# Seal-a-meal?



## debrad636 (Jul 17, 2008)

Hi,

I was hoping someone could let me know if I can use a Seal-a-Meal on hard cheese, instead of wax? I have one that will take out all extra air. Will it age well like that? Or am I wasting my time and bags?


----------



## Sondra (Oct 25, 2007)

I wouldn't think so as it can't breath at all in plastic. but really don't have a clue


----------



## Bernice (Apr 2, 2009)

Just my humble opinion: I'd hestitate and the reason is because plastic asborbs the milk hence giving it an, "off taste." At least it does with putting milk in plastic jugs/containers to store.

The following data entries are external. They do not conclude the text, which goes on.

(** A run of X20: the 128 bytes allocated first are freed; the next
    request is served from the free block behind them, and the freed
    block stays on the pending list. *)
Lemma freed_block_quarantined_witness :
  exists w w',
    final_world 65536 32768 [OpAllocate 128 4; OpFree 73600] = Some w /\
    DebugHeapAllocate w 128 4 = Ok (81792, w') /\
    m_PendingListSize (w_heap w') = 1 /\
    m_PendingList (w_heap w') !! 0%nat = Some (Some 0%nat).
Proof.
  evar (w : World). evar (w' : World). exists w, w'.
  assert (final_world 65536 32768 [OpAllocate 128 4; OpFree 73600] = Some w) as Hw
      by (subst w; vm_compute; reflexivity).
  assert (DebugHeapAllocate w 128 4 = Ok (81792, w')) as HA
      by (subst w w'; vm_compute; reflexivity).
  assert (fits (w_heap w) (page_requirement 128)) as Hfits.
  { eexists 0, 1%nat, _. subst w.
    split; [split; vm_compute; [intros E; discriminate E|reflexivity]|].
    split; [vm_compute; reflexivity|]. split; [vm_compute; reflexivity|].
    vm_compute. intros E. discriminate E. }
  destruct (freed_block_quarantined 65536 32768 _ w w' 128 4 81792
              ltac:(lia) ltac:(lia) Hw Hfits HA)
    as (_ & Hn & Hl & _).
  split; [exact Hw|]. split; [exact HA|]. split.
  - rewrite Hn. subst w. vm_compute. reflexivity.
  - rewrite Hl. subst w. vm_compute. reflexivity.
Defined.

Not even rinsing the plastic jugs with cold water works.


----------



## buckrun (Mar 7, 2008)

One day I was out of wax and had to mail order so tried a vacuum pack on some 'could have been very fine' manchego wheels. dang o dang - they were awful. They got slimy and when I cut one a horrid ammonia smell nearly knocked me out. I am guessing they needed to breathe for longer and the plastic did not let them finish up. So ....my vote is no altho it might have been my cheeses and not the plastic. 
I was much happier with waxed pieces. 
Speaking of which- I just hit the jackpot and "found" a 2 pound wheel of Colby that is 16 months old!!!! You cannot believe how yummy. Lost it in a too full minifridge and boy am I glad. It smells so good too and I was braced for yuk. 
So hide a few and let em sit- it's worth the wait!
Lee


----------